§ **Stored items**
**********
(* ===== verification/Catalogue.v ===== *)
(** Every type the library can serialize: the types its formatters and macros close under,
    with the laws of each derived once and for all, and what the one-shot API does with
    any input for all of them. *)
From stdpp Require Import gmap.
From S2P Require Import Prelude Endian Writer Reader Headers Utf Strings Formatter Collections Assoc Nullable Objects Decoded Union Unmanaged DotNet Typing Api.

#[global] Open Scope Z_scope.
#[global] Set Default Goal Selector "!".

(** ** The members of a struct *)

(** A member with the wire format of its type and what a reader may give of it. Nothing is
    said of its formatter. *)
Record typed_member (V : Type) := TypedMember {
  tm_member : member V;
  tm_wire : WireFormat (m_type tm_member);
  tm_decoded : Decoded (m_type tm_member);
}.
Arguments TypedMember {V} tm_member {tm_wire tm_decoded}.
Arguments tm_member {V}.
Arguments tm_wire {V}.
Arguments tm_decoded {V}.

#[export] Existing Instances tm_wire tm_decoded.

(** Assigning a member changes that member only. *)
Fixpoint separate {V} (ms : list (member V)) : Prop :=
  match ms with
  | [] => True
  | m :: ms' =>
      (∀ x v, m_get m (m_set m x v) = x) ∧
      Forall (λ m', (∀ x v, m_get m' (m_set m x v) = m_get m' v) ∧ (∀ x v, m_get m (m_set m' x v) = m_get m v)) ms' ∧
      separate ms'
  end.

(** A struct the macro accepts: its members are its own, they determine its value, and
    [V{}] is a value a reader may give. *)
Class Struct (V : Type) `{Members V} := {
  struct_members : list (typed_member V);
  struct_members_eq : tm_member <$> struct_members = members;
  struct_count : zlen struct_members ≤ MAX_MEMBER_COUNT;
  struct_rebuild : ∀ v old : V, foldl (λ acc m, m_set m (m_get m v) acc) old members = v;
  struct_separate : separate members;
  struct_default : ∀ o m, m ∈ struct_members → decoded o (m_get (tm_member m) default_value);
}.

Section StructTypes.
Context `{Platform} {V : Type} `{Struct V}.

Definition struct_enc (v : V) : list Z :=
  zlen struct_members :: (struct_members ≫= λ m, enc (m_get (tm_member m) v)).
Definition struct_wf (v : V) : Prop := ∀ m, m ∈ struct_members → wf (m_get (tm_member m) v).
Definition struct_within (o : ReaderOptions) (d : Z) (v : V) : Prop :=
  ∀ m, m ∈ struct_members → within o d (m_get (tm_member m) v).

Definition struct_wire : WireFormat V := {|
  enc := struct_enc;
  wf := struct_wf;
  within := λ o d v, d + 1 ≤ maxDepth o ∧ struct_within o (d + 1) v;
|}.

Definition struct_tuple_wire : WireFormat (tuple V) := {|
  enc := λ t, struct_enc (components t);
  wf := λ t, struct_wf (components t);
  within := λ o d t, struct_within o d (components t);
|}.

Definition struct_decoded : Decoded V := λ o v,
  ∀ m, m ∈ struct_members → decoded o (m_get (tm_member m) v).
Definition struct_tuple_decoded : Decoded (tuple V) := λ o t, struct_decoded o (components t).
End StructTypes.

Definition empty_decoded {V} `{NoMembers V} : Decoded V := λ _ _, True.

(** ** The alternatives of a variant *)

Record typed_alternative (V : Type) := TypedAlternative {
  ta_alt : alternative V;
  ta_wire : WireFormat (a_type ta_alt);
  ta_decoded : Decoded (a_type ta_alt);
}.
Arguments TypedAlternative {V} ta_alt {ta_wire ta_decoded}.
Arguments ta_alt {V}.
Arguments ta_wire {V}.
Arguments ta_decoded {V}.

#[export] Existing Instances ta_wire ta_decoded.

Class Alternatives (V : Type) `{Variant V} := {
  union_alternatives : list (typed_alternative V);
  union_alternatives_eq : ta_alt <$> union_alternatives = alternatives;
  union_tags : Forall (λ a, 0 ≤ a_tag (ta_alt a) < 65536) union_alternatives;
  union_distinct : NoDup ((λ a, a_tag (ta_alt a)) <$> union_alternatives);
  union_inj_proj : ∀ a v x, a ∈ union_alternatives → a_proj (ta_alt a) v = Some x → a_inj (ta_alt a) x = v;
  union_covered : ∀ v, Exists (λ a, is_Some (a_proj (ta_alt a) v)) union_alternatives;
  union_first : ∃ a, a ∈ union_alternatives ∧ first_alternative = a_inj (ta_alt a) value_init;
}.

Section UnionTypes.
Context {V : Type}.

(** [f] of the alternative that [v] holds. *)
Fixpoint of_alternative {B} (d : B) (f : ∀ a : typed_alternative V, a_type (ta_alt a) → B)
    (alts : list (typed_alternative V)) (v : V) : B :=
  match alts with
  | [] => d
  | a :: alts' => match a_proj (ta_alt a) v with Some x => f a x | None => of_alternative d f alts' v end
  end.

Context `{Alternatives V}.

Definition union_wire : WireFormat V := {|
  enc := of_alternative [] (λ a x, enc_union_header (a_tag (ta_alt a)) ++ enc x) union_alternatives;
  wf := of_alternative True (λ _ x, wf x) union_alternatives;
  within := λ o d, of_alternative True (λ _ x, within o d x) union_alternatives;
|}.

Definition union_decoded : Decoded V := λ o v,
  ∃ a x, a ∈ union_alternatives ∧ v = a_inj (ta_alt a) x ∧ decoded o x.
End UnionTypes.

(** ** Serializable types *)

(** The types that have a formatter, with that formatter, their wire format and what a
    reader may give of them. Users add structs ([MEMORYPACK_DEFINE], [_EMPTY],
    [_UNMANAGED], [_UNMANAGED_SCRUBBED]), tuples and variants; the only thing asked of a
    nullable type is that the null marker is not the start of a value. *)
Inductive serializable `{Platform} : ∀ T : Type, MemoryPackFormatter T → WireFormat T → Decoded T → Prop :=
  | ser_prim t : serializable (prim t) _ _ _
  | ser_enum t : serializable (enum t) _ _ _
  | ser_string : serializable string _ _ _
  | ser_u16string : serializable u16string _ _ _
  | ser_vector T F W D : serializable T F W D → serializable (vector T) _ _ _
  | ser_sequence T F W D : serializable T F W D → serializable (sequence T) _ _ _
  | ser_array T F W D N : serializable T F W D → serializable (array T N) _ _ _
  | ser_pair A FA WA DA B FB WB DB : serializable A FA WA DA → serializable B FB WB DB → serializable (A * B) _ _ _
  | ser_set K F W D `{KeyOrderLaws K} : serializable K F W D → serializable (std_set K) _ _ _
  | ser_map K FK WK DK V FV WV DV `{KeyOrderLaws K} :
      serializable K FK WK DK → serializable V FV WV DV → serializable (std_map K V) _ _ _
  | ser_unordered_set K F W D `{SetOrderLaws K} : serializable K F W D → serializable (unordered_set K) _ _ _
  | ser_unordered_map K FK WK DK V FV WV DV `{MapOrderLaws K V} :
      serializable K FK WK DK → serializable V FV WV DV → serializable (unordered_map K V) _ _ _
  | ser_option T F W D : serializable T F W D → OptionalSafe T → serializable (option T) _ _ _
  | ser_pointer T F W D : serializable T F W D → NullSafe T → serializable (pointer T) _ _ _
  | ser_object V `{Struct V} :
      (∀ m, m ∈ struct_members (V := V) → serializable (m_type (tm_member m)) _ _ _) →
      serializable V object_formatter struct_wire struct_decoded
  | ser_tuple V `{Struct V} :
      (∀ m, m ∈ struct_members (V := V) → serializable (m_type (tm_member m)) _ _ _) →
      serializable (tuple V) tuple_formatter struct_tuple_wire struct_tuple_decoded
  | ser_empty V `{EmptyLaws V} : serializable V empty_formatter empty_wire empty_decoded
  | ser_variant V `{Alternatives V} :
      (∀ a, a ∈ union_alternatives (V := V) → serializable (a_type (ta_alt a)) _ _ _) →
      serializable V variant_formatter union_wire union_decoded
  | ser_unmanaged T `{UnmanagedLaws T} : serializable T unmanaged_formatter unmanaged_wire unmanaged_decoded
  | ser_scrubbed T `{ScrubbedLaws T} : serializable T scrubbed_formatter scrubbed_wire scrubbed_decoded
  | ser_Guid : serializable Guid _ _ _
  | ser_DateTime : serializable DateTime _ _ _
  | ser_TimeSpan : serializable TimeSpan _ _ _
  | ser_DateTimeOffset : serializable DateTimeOffset _ _ _
  | ser_Decimal : serializable Decimal _ _ _
  | ser_Half : serializable Half _ _ _
  | ser_Int128 : serializable Int128 _ _ _
  | ser_UInt128 : serializable UInt128 _ _ _.

Existing Class serializable.
#[export] Hint Mode serializable - ! - - - : typeclass_instances.
#[export] Existing Instances ser_prim ser_enum ser_string ser_u16string ser_vector ser_sequence ser_array ser_pair
  ser_set ser_map ser_unordered_set ser_unordered_map ser_option ser_pointer ser_empty ser_unmanaged ser_scrubbed
  ser_Guid ser_DateTime ser_TimeSpan ser_DateTimeOffset ser_Decimal ser_Half ser_Int128 ser_UInt128.

(** ** The laws of all of them *)

(** The contract only depends on what the wire format says of each value. *)
Lemma laws_of_wire `{Platform} {T} (F : MemoryPackFormatter T) (W W' : WireFormat T) :
  kind (T := T) = OtherType →
  (∀ v, enc (WireFormat := W') v = enc (WireFormat := W) v) →
  (∀ v, wf (WireFormat := W') v ↔ wf (WireFormat := W) v) →
  (∀ o d v, within (WireFormat := W') o d v ↔ within (WireFormat := W) o d v) →
  @FormatterLaws _ T F W → @FormatterLaws _ T F W'.
Proof.
  intros Hk He Hw Hi [Le Lr Ls Ln Lm Lk Lb]. split; intros; rewrite ?Hk, ?He in *; try done.
  - by apply Le, Hw.
  - apply Lr; [done|by apply Hw|by apply Hi].
  - by apply Lm, Hw.
  - by apply Lb, Hw.
Qed.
**********
§ **DIRECTIONS FOR THIS TASK**
Each line of the data above containing the string "MemoryPackFormatter" is to be copied.

§ **ANSWER SPACE**
Inductive serializable `{Platform} : ∀ T : Type, MemoryPackFormatter T → WireFormat T → Decoded T → Prop :=
Lemma laws_of_wire `{Platform} {T} (F : MemoryPackFormatter T) (W W' : WireFormat T) :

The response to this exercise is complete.